Le considerazioni di Alberto Togni, membro della direzione del Partito comunista, vertono sul fatto che «è inaccettabile che una parte di padronato si permetta di arricchirsi sulle spalle dei lavoratori lasciando poi allo Stato il compito di andare a coprire sotto forma di aiuti sociali quella parte di salario che non viene retribuita al lavoratore». Anche secondo Togni occorre lanciare un dibattito sul tipo di mercato del lavoro che si vuole nel cantone: «Si tratta di scegliere tra un’economia dove il lavoratore ottiene un giusto compenso senza che lo Stato debba tappare i buchi, e una fatta di aziende che si insediano nel territorio solo per poter sfruttare la manodopera a basso costo e addirittura sostituirla con lavoratori d’oltre frontiera costringendo inoltre le giovani generazioni a cercare lavoro altrove». Leonardo Schmid, membro di comitato del Partito operaio popolare, dal canto suo sottolinea come l’iniziativa dia anche una mano «a quei sindacati che portano avanti un discorso di negoziazione collettiva per andare verso l’alto invece che a quelle pseudo organizzazioni sindacali che vanno a sostegno del padronato». Sempre sul discorso delle scappatoie aziendali, Samantha Bourgoin, co-coordinatrice dei Verdi, dichiara come «dopo la prima proposta di salario minimo presentata, si è reso necessario un miglioramento della legge visto che in Ticino abbiamo degli ex alleati che si sono inventati degli escamotage». A spiegare il motivo del ricorso a un’iniziativa popolare è Fabrizio Sirica, copresidente del Ps: «Nonostante i tentativi di agire a livello di Gran Consiglio, opposto a noi c’era un blocco di altri deputati, tra cui Plr e Ppd, che abbiamo interpellato ma non hanno voluto risolvere la situazione a livello parlamentare.

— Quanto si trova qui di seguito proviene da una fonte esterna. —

(* ===== verification/SampleNode.v ===== *)
(** The theorems about the mempool, the filter store, the accumulator updater
    and proof requests applied to sample data. *)

From stdpp Require Import base gmap list strings sorting.
From Stdlib Require Import ZArith Lia.
From S2P Require Import Prelude Bitcoin Errors ChainParams Codec Merkle Sigops Extensions Udata.
From S2P Require Import SwiftSync Consensus Mempool MempoolFacts Filters StumpUpdater.
From S2P Require Import StumpUpdater BlockProof ChainStore ChainQuery PartialChain ChainState FlatStore.
From S2P Require Import Sample.

(** * Mempool *)

#[export] Instance sample_mempool : MempoolLib := {|
  total_size _ := 100;
  weight _ := 400;
  compute_merkle_root txs := Some (poly (map compute_txid txs));
  hash_one seeds txid := seed_a seeds + txid
|}.
#[export] Instance sample_mempool_ok : MempoolLibOk.
Proof. split; intros; cbn; lia. Qed.

Definition spending (version txid vout value : Z) : Transaction :=
  mkTransaction version (Blocks 0) [mkTxIn (mkOutPoint txid vout) [] u32_max []] [mkTxOut value [0x51]].

(** A parent, its child, and a transaction in conflict with the parent. *)
Definition parent_tx : Transaction := spending 1 77 0 50.
Definition child_tx : Transaction := spending 1 (compute_txid parent_tx) 0 40.
Definition rival_tx : Transaction := spending 2 77 0 45.

Definition m0 : Mempool := mempool_new 1 2 3 4 1000.
Definition m1 : Mempool := (accept_to_mempool 0 parent_tx m0).2.
Definition m2 : Mempool := (accept_to_mempool 0 child_tx m1).2.

Lemma m2_run : rtc mempool_step m0 m2.
Proof.
  apply (rtc_l _ _ m1).
  { apply (step_accept m0 0 parent_tx (accept_to_mempool 0 parent_tx m0).1); [vm_compute; discriminate|].
    apply surjective_pairing. }
  apply (rtc_l _ _ m2); [|apply rtc_refl].
  apply (step_accept m1 0 child_tx (accept_to_mempool 0 child_tx m1).1); [vm_compute; discriminate|].
  apply surjective_pairing.
Qed.

Lemma mempool_reachable_inv_witness : mempool_inv m2.
Proof. apply (mempool_reachable_inv 1 2 3 4 1000 m2); [lia|exact m2_run]. Defined.

Lemma m1_inv : mempool_inv m1.
Proof.
  apply (mempool_step_inv m0).
  - split; cbn; try done. exists (fun _ => 0%nat). by split.
  - apply (step_accept m0 0 parent_tx (accept_to_mempool 0 parent_tx m0).1); [vm_compute; discriminate|].
    apply surjective_pairing.
Qed.
Lemma m2_inv : mempool_inv m2.
Proof.
  apply (mempool_step_inv m1 _ m1_inv).
  apply (step_accept m1 0 child_tx (accept_to_mempool 0 child_tx m1).1); [vm_compute; discriminate|].
  apply surjective_pairing.
Qed.


Lemma consume_block_correct_witness :
  exists m', consume_block (E := unit) (mkBlock g [parent_tx]) m2 = (Ok [compute_txid parent_tx], m') /\
    mempool_inv m' /\ pool m' = delete (short_of m2 parent_tx) (pool m2).
Proof. apply (consume_block_correct (E := unit) m2 (mkBlock g [parent_tx]) m2_inv). Defined.

(** The entries in the order child, parent. *)
Definition parent_entry : MempoolTransaction :=
  mkMempoolTx parent_tx 0 [] [short_of m1 child_tx].
Definition child_entry : MempoolTransaction := mkMempoolTx child_tx 0 [short_of m1 parent_tx] [].

Lemma sample_visit : visit m2 [child_entry; parent_entry].
Proof.
  unfold visit.
  assert (E : (map_to_list (transactions m2)).*2 = [child_entry; parent_entry] \/
              (map_to_list (transactions m2)).*2 = [parent_entry; child_entry])
    by (vm_compute; first [left; reflexivity|right; reflexivity]).
  destruct E as [-> | ->]; [done|apply Permutation_swap].
Qed.

Lemma block_template_correct_witness :
  exists b, get_block_template (E := unit) 3 m2 [child_entry; parent_entry] 4 1 600 100 1000 = Ok b /\
    good_template m2 (txdata b) /\ txdata b ≡ₚ [child_tx; parent_tx].
Proof.
  destruct (block_template_correct (E := unit) 3 m2 [child_entry; parent_entry] 4 1 600 100 1000)
    as (b & Eb & _ & Hg & Hall & _).
  - exact m2_inv.
  - exact sample_visit.
  - vm_compute. repeat constructor.
  - lia.
  - intros t _. vm_compute. discriminate.
  - exists b. split; [exact Eb|]. split; [exact Hg|]. apply Hall. vm_compute. discriminate.
Defined.

Lemma template_ignores_parent_weight_witness :
  exists b, get_block_template (E := unit) 3 m2 [child_entry; parent_entry] 4 1 600 100 500 = Ok b /\
    txdata b = [parent_tx; child_tx] /\ 500 < sum_Z weight (txdata b).
Proof.
  apply (template_ignores_parent_weight (E := unit) 0 m2 parent_entry child_entry 4 1 600 100 500);
    first [vm_compute; reflexivity|vm_compute; discriminate].
Defined.

Lemma confirmed_conflict_accepted_witness :
  (accept_to_mempool 0 rival_tx m1).1 = Ok tt /\
  pool (accept_to_mempool 0 rival_tx m1).2 !! short_of m1 rival_tx = Some rival_tx /\
  pool (accept_to_mempool 0 rival_tx m1).2 !! short_of m1 parent_tx = Some parent_tx /\
  short_of m1 rival_tx <> short_of m1 parent_tx.
Proof.
  apply (confirmed_conflict_accepted m1 0 rival_tx parent_tx (short_of m1 parent_tx) (mkOutPoint 77 0)
    (accept_to_mempool 0 rival_tx m1).2 45).
  - exact m1_inv.
  - vm_compute. discriminate.
  - vm_compute. discriminate.
  - vm_compute. reflexivity.
  - vm_compute. reflexivity.
  - vm_compute. reflexivity.
  - left.
  - left.
  - intros o [->|Ho]%elem_of_cons; [vm_compute; reflexivity|by apply not_elem_of_nil in Ho].
  - reflexivity.
Defined.

(** * Compact filters *)

(** A store with filters at heights 999, 1000 and 1001. *)
Definition fs0 : FlatFiltersStore :=
  match filters_open [] [] with Ok s => network_filters_new s | _ => mkFiltersStore [] [] end.
Definition fs1 : FlatFiltersStore := (put_filter [1; 2] 999 fs0).2.
Definition fs2 : FlatFiltersStore := (put_filter [3] 1000 fs1).2.
Definition fs3 : FlatFiltersStore := (put_filter [4; 5; 6] 1001 fs2).2.
Definition sample_recs : list (Z * list Z) := [(999, [1; 2]); (1000, [3]); (1001, [4; 5; 6])].

Lemma rec_fits h c : 0 <= h <= 10000 -> (length c <= 10)%nat -> rec_ok (h, c).
Proof. split; cbn; unfold is_u32, u32_max, MAX_FILTER_SIZE; lia. Qed.

Lemma fs0_run : filters_run fs0 [].
Proof. by apply (run_new (mkFiltersStore [] (le_bytes 8 HEADER_SIZE))). Qed.

Lemma fs3_run : filters_run fs3 sample_recs.
Proof.
  apply (run_put fs2 [(999, [1; 2]); (1000, [3])] 1001 [4; 5; 6]);
    [|apply rec_fits; cbn; lia|repeat constructor|vm_compute; reflexivity|vm_compute; reflexivity].
  apply (run_put fs1 [(999, [1; 2])] 1000 [3]);
    [|apply rec_fits; cbn; lia|repeat constructor|vm_compute; reflexivity|vm_compute; reflexivity].
  apply (run_put fs0 [] 999 [1; 2] fs1 fs0_run);
    [apply rec_fits; cbn; lia|constructor|vm_compute; reflexivity|vm_compute; reflexivity].
Qed.

Lemma small_u32 z : 0 <= z <= 10000 -> is_u32 z.
Proof. unfold is_u32, u32_max. lia. Qed.

Lemma filters_iter_correct_witness :
  exists r, filters_iter (Some 1000) fs3 = Ok r /\
    filters_collect (S (length r)) r = Ok [(1000, [3]); (1001, [4; 5; 6])].
Proof. apply (filters_iter_correct fs3 sample_recs 1000 fs3_run); [apply small_u32; lia|]. repeat constructor. Defined.

(** Every block is known; the filters that start with an odd byte match. *)
Definition hash_at (h : Z) : option Z := Some (7000 + h).
Definition odd_match (content : list Z) (_ : Z) : option bool := Some (Z.odd (nth 0 content 0)).

Lemma rescan_correct_witness :
  match_any hash_at odd_match (Some 999) (Some 1000) fs3 = Ok [7999; 8000].
Proof.
  apply (rescan_correct hash_at odd_match fs3 sample_recs 999 (Some 1000)).
  - exact fs3_run.
  - apply small_u32. lia.
  - repeat constructor; eexists _, _; by split.
  - repeat constructor.
  - intros h [= <-]. split; [lia|]. left. exists (1000, [3]). split; [right; left|done].
Defined.

Lemma index_rebuild_correct_witness :
  exists s', filters_open (f_file fs3) [] = Ok s' /\ f_file s' = f_file fs3 /\
    filters_iter (Some 1001) s' = filters_iter (Some 1001) fs3.
Proof.
  eexists. split; [vm_compute; reflexivity|].
  apply (index_rebuild_correct fs3 sample_recs _ 1001 fs3_run); [vm_compute; reflexivity|].
  apply small_u32. lia.
Defined.

(** * The accumulator updater *)

(** An accumulator that keeps the additions in the order it receives them. *)
Definition log_utreexo : UtreexoLib := {|
  Stump := list NodeHash;
  Proof_ := unit;
  StumpError := unit;
  stump_new := [];
  stump_modify a adds _ _ := inr (a ++ adds);
  stump_verify _ _ _ := inr true;
  stump_roots a := a;
  stump_serialize _ := inr [];
  stump_deserialize _ := inl tt
|}.
Definition log_proof : @ProofDefault log_utreexo := {| proof_default := tt : @Proof_ log_utreexo |}.
Definition log_acc : @Stump log_utreexo := [SomeHash 9].

Lemma sparse_adds_roundtrip_witness :
  exists s, sparse_new (E := unit) [SomeHash 5; EmptyHash; SomeHash 6] = Ok s /\
    into_dense (E := unit) s = Ok [SomeHash 5; EmptyHash; SomeHash 6] /\ utxo_count s = 2.
Proof.
  apply (sparse_adds_roundtrip (E := unit) [SomeHash 5; EmptyHash; SomeHash 6]).
  unfold u32_max. cbn. lia.
Defined.

(** The additions of three blocks, sent in the order 3, 1, 2. *)
Definition adds_at (h : Z) : list NodeHash := [SomeHash h; EmptyHash].
Definition sparse_at (h : Z) : SparseUtreexoAdds := mkSparse 2 [(0, SomeHash h)].
Definition sample_msgs : list (Z * SparseUtreexoAdds) := [(3, sparse_at 3); (1, sparse_at 1); (2, sparse_at 2)].

Lemma updater_order_independent_witness :
  @run_updater log_utreexo log_proof unit log_acc 0 3 sample_msgs =
    Ok (Some [SomeHash 9; SomeHash 1; EmptyHash; SomeHash 2; EmptyHash; SomeHash 3; EmptyHash]) /\
  @run_updater log_utreexo log_proof unit log_acc 0 4 sample_msgs = Ok None.
Proof.
  assert (Hm : forall stop h s, 3 <= stop -> (h, s) ∈ sample_msgs ->
            0 < h <= stop /\ into_dense (E := unit) s = Ok (adds_at h)).
  { intros stop h s Hs Hin. repeat (apply elem_of_cons in Hin as [[= -> ->]|Hin]; [split; [lia|done]|]).
    by apply not_elem_of_nil in Hin. }
  split.
  - refine (proj1 (@updater_order_independent log_utreexo log_proof unit log_acc 0 3 adds_at sample_msgs _ _ _ _ _ _) _).
    + intros a adds. by eexists.
    + lia.
    + unfold u32_max. lia.
    + by apply (bool_decide_unpack _).
    + intros h s. apply Hm. lia.
    + vm_compute. discriminate.
    + by apply (bool_decide_unpack _).
  - refine (proj2 (@updater_order_independent log_utreexo log_proof unit log_acc 0 4 adds_at sample_msgs _ _ _ _ _ _) 4 _ _).
    + intros a adds. by eexists.
    + lia.
    + unfold u32_max. lia.
    + by apply (bool_decide_unpack _).
    + intros h s. apply Hm. lia.
    + vm_compute. discriminate.
    + lia.
    + by apply (bool_decide_unpack _).
Defined.

(** * Proof requests *)

Lemma bitmap_holds_requests_witness :
  exists b, fold_loop (E := unit) push_input bitmap_new
      [true; false; true; false; false; false; false; false; true] = Ok b /\
    bitmap_of b [true; false; true; false; false; false; false; false; true].
Proof. apply (bitmap_holds_requests (E := unit)). unfold u32_max. cbn. lia. Defined.

(** Lengths of four bytes and variable-length integers of eight. *)
#[export] Instance sample_vec_codec : Codec (list Z) := {|
  enc l := enc (U32 (Z.of_nat (length l))) ++ l;
  dec r := '(n, r) ← dec r; take_bytes (Z.to_nat (u32_val n)) r
|}.
#[export] Instance sample_vec_codec_ok : CodecOk (list Z) is_vec.
Proof.
  intros l rest [Hl _]. unfold enc at 1, dec at 1, sample_vec_codec. rewrite <-app_assoc.
  rewrite (dec_enc (A := u32)) by (unfold is_u32, u32_max; cbn; lia). cbn [mbind outcome_bind u32_val].
  rewrite Nat2Z.id. unfold take_bytes. rewrite (proj2 (Nat.leb_le _ _)) by (rewrite length_app; lia).
  by rewrite take_app_length, drop_app_length.
Qed.
#[export] Instance sample_varint_codec : Codec varint := {|
  enc v := enc (U64 (varint_val v));
  dec r := '(n, r) ← dec r; Ok (VarInt (u64_val n), r)
|}.
#[export] Instance sample_varint_codec_ok : CodecOk varint (fun v => is_u64 (varint_val v)).
Proof.
  intros [n] rest Hn. unfold enc at 1, dec at 1, sample_varint_codec.
  by rewrite (dec_enc (A := u64)) by exact Hn.
Qed.

Lemma utreexo_proof_decoded_witness :
  utreexo_proof_dec (utreexo_proof_wire 3 [4; 5] [0; 1] [mkCompactLeafData 7 50 PubKeyHash] ++ [9]) =
    Ok (mkUtreexoProof 3 [SomeHash 4; SomeHash 5] [0; 1] [mkCompactLeafData 7 50 PubKeyHash], [9]).
Proof.
  apply (utreexo_proof_decoded 3 [4; 5] [0; 1] [mkCompactLeafData 7 50 PubKeyHash] [9]).
  all: repeat constructor; vm_compute; discriminate.
Defined.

Per questo è stata necessaria la militanza che è scesa in campo nella raccolta firme». Un appunto infine sulle tempistiche: «Non possiamo permettere che i partiti borghesi tengano ancora in ostaggio un tema fondamentale per i ticinesi e che trascorrano ancora quasi 10 anni per l’applicazione – dice Sirica –. Dovremo fare tutta la pressione possibile affinché si rispettino i termini legali per dare seguito a questa raccolta firme».